Wir hatten uns für das Hotel Casa Marina Bay ***+ entschieden. Angekommen im Hotel wurden die Formalitäten schnell erledigt und wir konnten noch zum Essen gehen (es war nach Ortszeit bereits 21:30 Uhr).
Die Zimmer befinden sich in zweistöckigen reihenhausartigen Gebäuden, sie sind sehr schön, sauber und freundlich eingerichtet.  Ausgestattet waren sie mit Klimaanlage, Föhn, Telefon, Sat-TV, Minibar,Mietsafe, Balkon oder Terrasse .

Die Anlage macht einen gepflegten Eindruck, die Rasenfläche reichte bis zum Sichelförmigen weißen Sandstrand. Liegen und Sonnenschutz waren ausreichend vorhanden. Von der Beach Bar aus, die sich unmittelbar am Strand befand, konnte man seine Drinks sogar im Wasser genießen. Tagsüber gab es keine Animation ( außer Volleyball ), abends gab es ein abwechslungsreiches Show Programm.

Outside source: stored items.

Lemma Upgrade_update_effect_witness :
  let w := Sample.with_app true Sample.old_app in
  let app' := Sample.app_at Sample.new_id (Some {[ "operator.enabled" := "false" ]}) in
  (Apps_Update app', Ok (VApp app')) ∈ events_of (Sample.Upgrade "0.0.1") w
  ∧ ∃ cat eid nv namespace name app answers,
      resolved Sample.SplitExternalID Sample.ParseExternalID w
               (events_of (Sample.Upgrade "0.0.1") w) cat eid nv
      ∧ outcome_of (Sample.Upgrade "0.0.1") w = Return nv
      ∧ last (events_of (Sample.Upgrade "0.0.1") w)
        = Some (Apps_Update app', Ok (VApp app'))
      ∧ (Apps_GetNamespaced namespace name, Ok (VApp app))
          ∈ events_of (Sample.Upgrade "0.0.1") w
      ∧ app_Answers app = Some answers
      ∧ app' = mkApp (app_Meta app) eid (Some (<["operator.enabled" := "false"]> answers))
      ∧ apps (stores (Sample.Upgrade "0.0.1" w).2)
        = <[key_of (app_Meta app) := app']> (apps (stores w)).
Proof.
  intros w app'.
  assert ((Apps_Update app', Ok (VApp app')) ∈ events_of (Sample.Upgrade "0.0.1") w) as H
      by by_compute.
  split; [exact H|].
  exact (Upgrade_update_effect Sample.SplitExternalID Sample.ParseExternalID
           Sample.ClusterAlertManagerInfo Sample.GetGroupID Sample.ref_Parse
           Sample.ObjectInCluster Sample.service "0.0.1" w _ _ H).
Defined.

Lemma Upgrade_error_keeps_apps_witness :
  let w := Sample.with_app false Sample.old_app in
  (∀ v, outcome_of (Sample.Upgrade "0.0.1") w ≠ Return v)
  ∧ apps (stores (Sample.Upgrade "0.0.1" w).2) = apps (stores w).
Proof.
  intros w.
  assert (∀ v, outcome_of (Sample.Upgrade "0.0.1") w ≠ Return v) as H.
  { intros v Hv. vm_compute in Hv. discriminate Hv. }
  split; [exact H|].
  exact (proj2 (Upgrade_error_keeps_apps Sample.SplitExternalID Sample.ParseExternalID
                  Sample.ClusterAlertManagerInfo Sample.GetGroupID Sample.ref_Parse
                  Sample.ObjectInCluster Sample.service "0.0.1" w H)).
Defined.

Lemma Upgrade_marker_keeps_alerting_witness :
  let w := Sample.with_app true Sample.old_app in
  strings_Contains "system-library-rancher-monitoring-0.0.2"
                   "system-library-rancher-monitoring" = true
  ∧ same_alerting (stores w)
      (stores (Sample.Upgrade "system-library-rancher-monitoring-0.0.2" w).2).
Proof.
  intros w. split; [reflexivity|].
  exact (Upgrade_marker_keeps_alerting Sample.SplitExternalID Sample.ParseExternalID
           Sample.ClusterAlertManagerInfo Sample.GetGroupID Sample.ref_Parse
           Sample.ObjectInCluster Sample.service
           "system-library-rancher-monitoring-0.0.2" w eq_refl).
Defined.
(** C1, where the code departs from the specification. A member renames a
    done task with the body [{"title": ...}], which has no status: the update
    succeeds, the stored task is still done, and its [completed_at], 100
    before the call, is now NULL. The test of line 158 compares the absent
    status, [None], with ["done"]. *)
Theorem update_task_without_status_clears_completed_at :
  let t' := Task.set_title (Some "Final report")
              (Task.set_completed_at None Example.done_task) in
  Tasks.find_task 1 Example.db = Some Example.done_task
  /\ Task.status Example.done_task = "done"
  /\ Task.completed_at Example.done_task = Some 100
  /\ run (Tasks.update_task 200 1 Example.rename_only Example.bob)
         Example.world
     = (Return t',
        mkWorld (Tasks.save_task t' Example.db) (files Example.world))
  /\ Tasks.find_task 1 (Tasks.save_task t' Example.db) = Some t'
  /\ Task.status t' = "done"
  /\ Task.completed_at t' = None.
Proof.
  cbv zeta. repeat split.
Qed.

(** ** create_task *)

(** Whatever status the caller supplies, the created row carries it and has
    no completion timestamp. *)
Lemma create_task_unstamped (now : Z) (data : TaskCreate.t) (user : Z)
      (s s' : Session) (t : Task.t) :
  Tasks.create_task now data user s = (Return t, s') ->
  Task.status t = TaskCreate.status data /\ Task.completed_at t = None.
Proof.
  unfold Tasks.create_task, Tasks.check_project_access.
  unfold bind, query, ret, raise, modify, commit. intros H.
  destruct_matches; simpl; auto.
Qed.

Das Essen war schmackhaft, reichlich und wurde am Buffet gereicht, wobei zwei Gerichte  frisch zubereitet wurden. Getränke gab es von 10 bis 2 Uhr. Und hier waren es die Cocktails die es uns angetan hatten.

AI beinhaltete in dieser Anlage u.a.Windsurfen, Segeln, Kajaks, Tretboote, Schnorchel Ausrüstung, Bogenschießen usw..
Und hier hat alles angefangen!  Wir haben dort das Schnorcheln für uns entdeckt. Durch ein vorgelagertes Riff war die Bucht sehr geschützt. An einigen Stellen hat man ein künstliches Riff geschaffen, wo man viele kleine Fische beobachten konnten. Diese sind sehr zutraulich, da man sie an Futter gewöhnt hat. Die Bucht  ist auch dafür bekannt ,dass man dort im Frühjahr regelmäßig die Buckelwale  beobachten kann.

Ausflüge wurden in großer Zahl angeboten. Man sollte auf jedenfall davon Gebrauch machen da die Ausflüge auf Samana schöner und die Entfernung zu den Orten nicht so weit sind.

Wir haben eine Jeep Safari gemacht. Sie führte uns ins Innere der Insel. Wir besuchten eine Plantage, wo man uns zeigte wie Ananas, Kaffee und Kakao angebaut und verarbeitet wurden. Weiterhin hatten wir die Möglichkeit, hautnah zu erfahren unter welchen Umständen die Menschen dort leben. Wir durften ihre Hütte besichtigen, was ein ungutes Gefühl auslöste, aber man erklärte uns, das die Einheimischen dafür einen kleinen Obolus erhalten, damit sie eine Schulausbildung für ihre Kinder bezahlen könnten.

Weiter ging es an einsame Strände und ins Gebirge, wo die Frauen noch stundenlang mit einem Wassergefäß auf dem Kopf zum nächsten Brunnen laufen.

Dieser Ausflug ist sehr zu empfehlen, da er wirklich einen Eindruck von Land und Leute vermittelt. Ein Tipp, nehmt Kaugummi oder Bonbons mit, die Kinder der Einheimischen freuen sich riesig.